Abstract
Background
CRISPR/Cas9 is used for editing of non-coding sequence. This study tested the involvement of downstream cis-element in regulating CD44 expression and the possibility of using CRISPR/Cas9 system to manipulate the transcription factor binding site. Bioinformatic tools predicted two binding sites (P1 and P2) for NFYA transcription factors. CRISPR/Cas9 was used to knockout NFYA gene and alter the NFYA binding site (P2).
Results
The data revealed decrease of CD44 gene expression and CD44+ CD24− sub-population after editing of P2 sequence more than the decrease resulted from editing of NFYA gene itself, confirming the involvement of NFYA in regulating CD44 gene. Both editing inhibited the migration ability of MDA-MB-231 cells. Unlike editing of NFYA gene, altering P2 sequence induced apoptosis.

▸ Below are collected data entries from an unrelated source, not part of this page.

(** The buffer is written exactly when the result has one. *)
Definition rtems_partition_get_buffer (id : Z) (buffer_null : bool)
    : M (rtems_status_code * option Z) :=
  if buffer_null then mret (RTEMS_INVALID_ADDRESS, None)
  else
    the_partition ← Partition_Get id;
    match the_partition with
    | None => mret (RTEMS_INVALID_ID, None)
    | Some o =>
        the_buffer ← Partition_Allocate_buffer o;
        if the_buffer =? NULL then mret (RTEMS_UNSATISFIED, None)
        else
          part_upd o (fun p => set_used (u32 (number_of_used_blocks p + 1)) p);;
          mret (RTEMS_SUCCESSFUL, Some the_buffer)
    end.

Definition rtems_partition_return_buffer (id buffer : Z) : M rtems_status_code :=
  the_partition ← Partition_Get id;
  match the_partition with
  | None => mret RTEMS_INVALID_ID
  | Some o =>
      p ← part_ld o (fun p => p);
      valid ← lift (Partition_Is_buffer_valid buffer p);
      if negb valid then mret RTEMS_INVALID_ADDRESS
      else
        Partition_Free_buffer o buffer;;
        part_upd o (fun p => set_used (u32 (number_of_used_blocks p - 1)) p);;
        mret RTEMS_SUCCESSFUL
  end.

Definition rtems_partition_ident (name node : Z) (id_null : bool)
    : M (rtems_status_code * option Z) :=
  status ← p_objs (Objects_Name_to_id_u32 name node id_null);
  mret (Status_Object_name_errors_to_status status).

Definition OBJECTS_RTEMS_PARTITIONS : Z := 5.

Definition Partition_Manager_initialization (maximum_partitions size : Z) : M unit :=
  p_objs (Objects_Do_initialize_information OBJECTS_CLASSIC_API OBJECTS_RTEMS_PARTITIONS
            maximum_partitions size).

(** ** The invariant of a partition *)
Implicit Types s : part_state W.

Definition buffers (p : Partition_Control) : list Z :=
  nodes (starting_address p) (buffer_size p) (part_length p / buffer_size p).

(** The partition [o] with the identifier [id], whose buffers [used] are with
    the application: the other buffers, and only they, are on its chain. *)
Record partition (o id : Z) (p : Partition_Control) (used : list Z) s : Prop := {
  pt_class : exists n held, class_wf n held (information (part_info s)) /\ 1 <= o <= n;
  pt_open : o ∈ active (information (part_info s));
  pt_id : id = id_of (information (part_info s)) o;
  pt_control : partitions s !! o = Some p;
  pt_start : 0 < starting_address p;
  pt_size : 0 < buffer_size p;
  pt_length : buffer_size p <= part_length p < 2 ^ 31;
  pt_space : starting_address p + part_length p < 2 ^ 32;
  pt_apart : NoDup (footprint (Memory_of o) (buffers p));
  pt_mapped : forall b, b ∈ buffers p ->
    is_Some (part_words s !! next_of b) /\ is_Some (part_words s !! previous_of b);
  pt_chain : exists free, chain (part_words s) (Memory_of o) free /\
    free ++ used ≡ₚ buffers p;
  pt_used : number_of_used_blocks p = Z.of_nat (length used)
}.

(** ** Facts *)
Lemma p_objs_bind {A B} (m : cm (obj_state W) A) (k : A -> M B) s a o' :
  m (part_info s) = Ok (a, o') -> (p_objs m ≫= k) s = k a (set_part_info o' s).
Proof. intros Hm. apply cm_bind_ok. unfold p_objs, zoom. by rewrite Hm. Qed.

Lemma p_objs_read_bind {A B} (m : cm (obj_state W) A) (k : A -> M B) s a :
  m (part_info s) = Ok (a, part_info s) -> (p_objs m ≫= k) s = k a s.
Proof. intros Hm. rewrite (p_objs_bind _ _ _ _ _ Hm). by destruct s. Qed.

Lemma p_words_bind {A B} (m : CM A) (k : A -> M B) s a w' :
  m (part_words s) = Ok (a, w') -> (p_words m ≫= k) s = k a (set_part_words w' s).
Proof. intros Hm. apply cm_bind_ok. unfold p_words, zoom. by rewrite Hm. Qed.

Lemma part_ld_bind {A B} o (f : Partition_Control -> A) (k : A -> M B) p s :
  partitions s !! o = Some p -> (part_ld o f ≫= k) s = k (f p) s.
Proof. intros Hp. apply getsM_bind. by rewrite Hp. Qed.

Lemma part_upd_bind {B} o f (k : unit -> M B) p s :
  partitions s !! o = Some p ->
  (part_upd o f ≫= k) s = k tt (set_partitions (<[o := f p]> (partitions s)) s).
Proof. intros Hp. apply modifyM_bind. by rewrite Hp. Qed.

Lemma partition_get o id p used s :
  partition o id p used s -> Objects_Get id (part_info s) = Ok (Some o, part_info s).
Proof.
  intros [(n & held & Hw & Ho) Hop Hid _ _ _ _ _ _ _ _ _].
  destruct (id_of_value n held _ o Hw ltac:(lia)) as (_ & _ & Hr & _). rewrite <- Hid in Hr.
  destruct (get_run n held id (part_info s) Hw Hr) as (r & Hg & Hspec).
  rewrite Hg. by rewrite (proj2 (Hspec o)).
Qed.

Lemma buffers_elem p b :
  0 < buffer_size p ->
  b ∈ buffers p <-> exists i, b = starting_address p + i * buffer_size p /\
    0 <= i < part_length p / buffer_size p.
Proof.
  intros Hs. unfold buffers, nodes. rewrite list_elem_of_fmap. unfold node_at.
  setoid_rewrite elem_of_seqZ. split; intros (i & -> & Hi); exists i; (split; [done|]); lia.
Qed.

(** A buffer lies in the area of its partition, on a boundary. *)
Lemma buffers_bounds p b :
  0 < buffer_size p -> b ∈ buffers p ->
  starting_address p <= b /\ b + buffer_size p <= starting_address p + part_length p /\
  (b - starting_address p) mod buffer_size p = 0.
Proof.
  intros Hs Hb. apply buffers_elem in Hb as (i & -> & Hi); [|done].
  pose proof (Z.mul_div_le (part_length p) (buffer_size p) Hs). split; [nia|]. split; [nia|].
  replace (starting_address p + i * buffer_size p - starting_address p) with
    (i * buffer_size p) by lia. by apply Z.mod_mul; lia.
Qed.

Lemma buffers_number p :
  length (buffers p) = Z.to_nat (part_length p / buffer_size p).
Proof. unfold buffers, nodes. by rewrite length_fmap, length_seqZ. Qed.

(** The check of a returned buffer, for any address in the area or at its end. *)
Lemma buffer_valid_run p b :
  0 < starting_address p -> 0 < buffer_size p -> 0 <= part_length p < 2 ^ 31 ->
  starting_address p + part_length p < 2 ^ 32 ->
  starting_address p <= b <= starting_address p + part_length p ->
  Partition_Is_buffer_valid b p =
    Ok ((b - starting_address p) mod buffer_size p =? 0).
Proof.
  intros H1 H2 H3 H4 H5. unfold Partition_Is_buffer_valid, Addresses_Is_in_range.
  unfold Addresses_Add_offset. rewrite u32_id by lia.
  rewrite (proj2 (Z.leb_le _ _)), (proj2 (Z.leb_le _ _)) by lia. cbn [andb].
  unfold Partition_Is_buffer_on_boundary, Addresses_Subtract.
  rewrite (proj2 (Z.eqb_neq _ _)) by lia. rewrite i32_id, u32_id by lia. done.
Qed.

(** *** The steps *)
Lemma partition_change o id p used s used' (w' : words) k :
  partition o id p used s ->
  (exists free, chain w' (Memory_of o) free /\ free ++ used' ≡ₚ buffers p) ->
  (forall w, is_Some (part_words s !! w) -> is_Some (w' !! w)) ->
  k = Z.of_nat (length used') ->
  partition o id (set_used k p) used'
    (set_partitions (<[o := set_used k p]> (partitions s)) (set_part_words w' s)).
Proof.
  intros [Hcl Hop Hid Hp Hst Hsz Hle Hsp Hap Hm _ _] Hc Hw ->. split; try done.
  - apply lookup_insert_eq.
  - intros b Hb. destruct (Hm b Hb). split; by apply Hw.
Qed.

Lemma get_buffer_run o id p used s :
  partition o id p used s ->
  (length used = length (buffers p) /\
     rtems_partition_get_buffer id false s = Ok ((RTEMS_UNSATISFIED, None), s)) \/
  exists b s', rtems_partition_get_buffer id false s = Ok ((RTEMS_SUCCESSFUL, Some b), s') /\
    b ∈ buffers p /\ (b ∉ used) /\
    partition o id (set_used (Z.of_nat (length used) + 1) p) (b :: used) s'.
Proof.
  intros Hpt. pose proof Hpt as [(n & held & Hw & Ho) _ _ Hp Hst Hsz Hle Hsp Hap Hm (free & Hc & Hall) Hu].
  unfold rtems_partition_get_buffer, Partition_Get.
  rewrite (p_objs_read_bind _ _ _ _ (partition_get _ _ _ _ _ Hpt)).
  destruct (chain_get_run _ _ _ Hc) as (w' & Hr & Hc' & Hb).
  unfold Partition_Allocate_buffer. rewrite (p_words_bind _ _ _ _ _ Hr).
  destruct free as [|b free]; cbn [head default tail] in *.
  - left. apply Permutation_length in Hall as Hlen. cbn in Hlen. split; [done|].
    cbn. unfold Chain_Get_unprotected in Hr.
    rewrite (cm_bind_ok _ _ _ _ _ (chain_is_empty_run _ _ _ Hc)) in Hr. cbn in Hr.
    injection Hr as <-. by destruct s.
  - right. assert (b ∈ buffers p) as Hbb by (rewrite <- Hall; left).
    destruct (buffers_bounds p b Hsz Hbb) as (Hb1 & _ & _).
    assert (NoDup (b :: free ++ used)) as Hnd.
    { change (NoDup ((b :: free) ++ used)). rewrite Hall. unfold buffers, nodes.
      apply footprint_NoDup in Hap as (_ & _ & H3 & _ & _). by apply NoDup_cons in H3 as [_ ?]. }
    apply NoDup_cons in Hnd as [Hnb _]. rewrite elem_of_app in Hnb.
    change (Datatypes.id b) with b. rewrite (proj2 (Z.eqb_neq b NULL)) by (unfold NULL; lia).
    rewrite (part_upd_bind _ _ _ p) by done.
    assert (Z.of_nat (length used) < 2 ^ 31) as Hsm.
    { apply Permutation_length in Hall. rewrite length_app, buffers_number in Hall. cbn in Hall.
      assert (part_length p / buffer_size p <= part_length p) by (apply Z.div_le_upper_bound; nia).
      lia. }
    eexists b, _. split; [reflexivity|]. split; [done|]. split; [tauto|].
    rewrite Hu, u32_id by lia.
    apply (partition_change o id p used s (b :: used) w'); [done| |apply Hb|cbn; lia].
    exists free. split; [done|]. by rewrite <- Hall, <- Permutation_middle.
Qed.

Lemma return_buffer_run o id p used used' b s :
  partition o id p used s -> used ≡ₚ b :: used' ->
  exists s', rtems_partition_return_buffer id b s = Ok (RTEMS_SUCCESSFUL, s') /\
    partition o id (set_used (Z.of_nat (length used')) p) used' s'.
Proof.
  intros Hpt Hperm.
  pose proof Hpt as [(n & held & Hw & Ho) _ _ Hp Hst Hsz Hle Hsp Hap Hm (free & Hc & Hall) Hu].
  assert (b ∈ buffers p) as Hbb by (rewrite <- Hall, Hperm; in_list).
  destruct (buffers_bounds p b Hsz Hbb) as (Hb1 & Hb2 & Hb3). destruct (Hm b Hbb) as [M1 M2].
  unfold rtems_partition_return_buffer, Partition_Get.
  rewrite (p_objs_read_bind _ _ _ _ (partition_get _ _ _ _ _ Hpt)).
  rewrite (part_ld_bind _ _ _ p) by done.
  rewrite (lift_bind _ _ _ true).
  2: { rewrite buffer_valid_run by lia. rewrite Hb3. done. }
  cbn [negb]. assert (NoDup (free ++ used)) as Hnd.
  { rewrite Hall. apply footprint_NoDup in Hap as (_ & _ & H3 & _ & _).
    by apply NoDup_cons in H3 as [_ ?]. }
  rewrite Hperm in Hnd, Hall.
  destruct (chain_append_run (part_words s) (Memory_of o) free b Hc)
    as (w' & Hr & Hc' & Hb); [|done|done|].
  { apply (footprint_sub _ _ (buffers p)); [done| |].
    - replace (free ++ b :: used') with ((free ++ [b]) ++ used') in Hnd by (by rewrite <- app_assoc).
      by apply NoDup_app in Hnd as (? & _ & _).
    - intros x Hx. rewrite <- Hall. rewrite elem_of_app, list_elem_of_singleton in Hx. in_list. }
  unfold Partition_Free_buffer. rewrite (p_words_bind _ _ _ _ _ Hr).
  rewrite (part_upd_bind _ _ _ p) by done. eexists. split; [reflexivity|].
  assert (u32 (number_of_used_blocks p - 1) = Z.of_nat (length used')) as ->.
  { rewrite Hu, Hperm. cbn [length]. rewrite u32_id; [lia|].
    apply Permutation_length in Hall. rewrite length_app, buffers_number in Hall. cbn in Hall.
    assert (part_length p / buffer_size p <= part_length p) by (apply Z.div_le_upper_bound; nia).
    lia. }
  apply (partition_change o id p used s used' w'); [done| |apply Hb|done].
  exists (free ++ [b]). split; [done|]. by rewrite <- app_assoc.
Qed.

(** The chain of a new partition. *)
Lemma nodes_apart c start size n :
  8 <= size -> c + 12 <= start \/ start + n * size <= c ->
  NoDup (footprint c (nodes start size n)).
Proof.
  intros Hs Hd. apply footprint_NoDup.
  assert (forall x, x ∈ nodes start size n -> exists i, x = start + i * size /\ 0 <= i < n) as Hin.
  { intros x Hx. apply list_elem_of_fmap in Hx as (i & -> & Hi). apply elem_of_seqZ in Hi.
    exists i. unfold node_at. split; [done|lia]. }
  assert (forall x, x ∈ nodes start size n ->
    x <> c /\ x <> c + 4 /\ x <> c + 8 /\ x + 4 <> c /\ x + 4 <> c + 4) as Hc.
  { intros x (i & -> & Hi)%Hin. nia. }
  assert (NoDup (nodes start size n)) as Hnd.
  { apply NoDup_fmap_2_strong; [|apply NoDup_seqZ]. unfold node_at. intros; nia. }
  unfold Chain_Tail.
  split; [intros x [-> |Hx]%elem_of_cons; [lia|pose proof (Hc _ Hx); lia]|].
  split; [intros y [Hy| ->%list_elem_of_singleton]%elem_of_app; [pose proof (Hc _ Hy); lia|lia]|].
  split; [apply NoDup_cons; split; [intros Hx; pose proof (Hc _ Hx); lia|done]|].
  split.
  - apply NoDup_app. split; [done|]. split; [|apply NoDup_singleton].
    intros x Hx ->%list_elem_of_singleton. pose proof (Hc _ Hx). lia.
  - intros x y [-> |Hx]%elem_of_cons [Hy| ->%list_elem_of_singleton]%elem_of_app.
    + pose proof (Hc _ Hy). lia.
    + lia.
    + apply Hin in Hx as (i & -> & Hi). apply Hin in Hy as (j & -> & Hj). intros Heq.
      destruct (Z.le_gt_cases i j); nia.
    + pose proof (Hc _ Hx). lia.
Qed.

(** What a caller needs for a new partition: a free object [o], parameters the
    directive accepts, and memory for the buffers apart from the control
    block. *)
Record partition_request (n : Z) (held : list Z) (o name start length size : Z) s : Prop := {
  rq_class : class_wf n held (information (part_info s));
  rq_free : exists l, Inactive (information (part_info s)) = o :: l;
  rq_name : name <> 0;
  rq_start : 0 < start /\ start mod CPU_ALIGNMENT = 0;
  rq_size : 0 < size <= length /\ size mod CPU_ALIGNMENT = 0;
  rq_length : length < 2 ^ 31 /\ start + length < 2 ^ 32;
  rq_apart : Memory_of o + 12 <= start \/ start + length <= Memory_of o;
  rq_mapped : forall w, w ∈ footprint (Memory_of o) (nodes start size (length / size)) ->
    is_Some (part_words s !! w)
}.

CHIP assay revealed that NFY have the ability to bind both P1 and P2 sequences, with higher enrichment in case of P2 than P1. After performing site-directed mutagenesis and luciferase assay we confirmed the involvement of both P1 and P2 in gene regulation, with higher potential in case of P2 than P1.
Conclusion
The findings confirmed the regulation of CD44 by NFYA and the efficacy of using CRISPR/Cas9 in altering the binding site, and downregulation of CD44.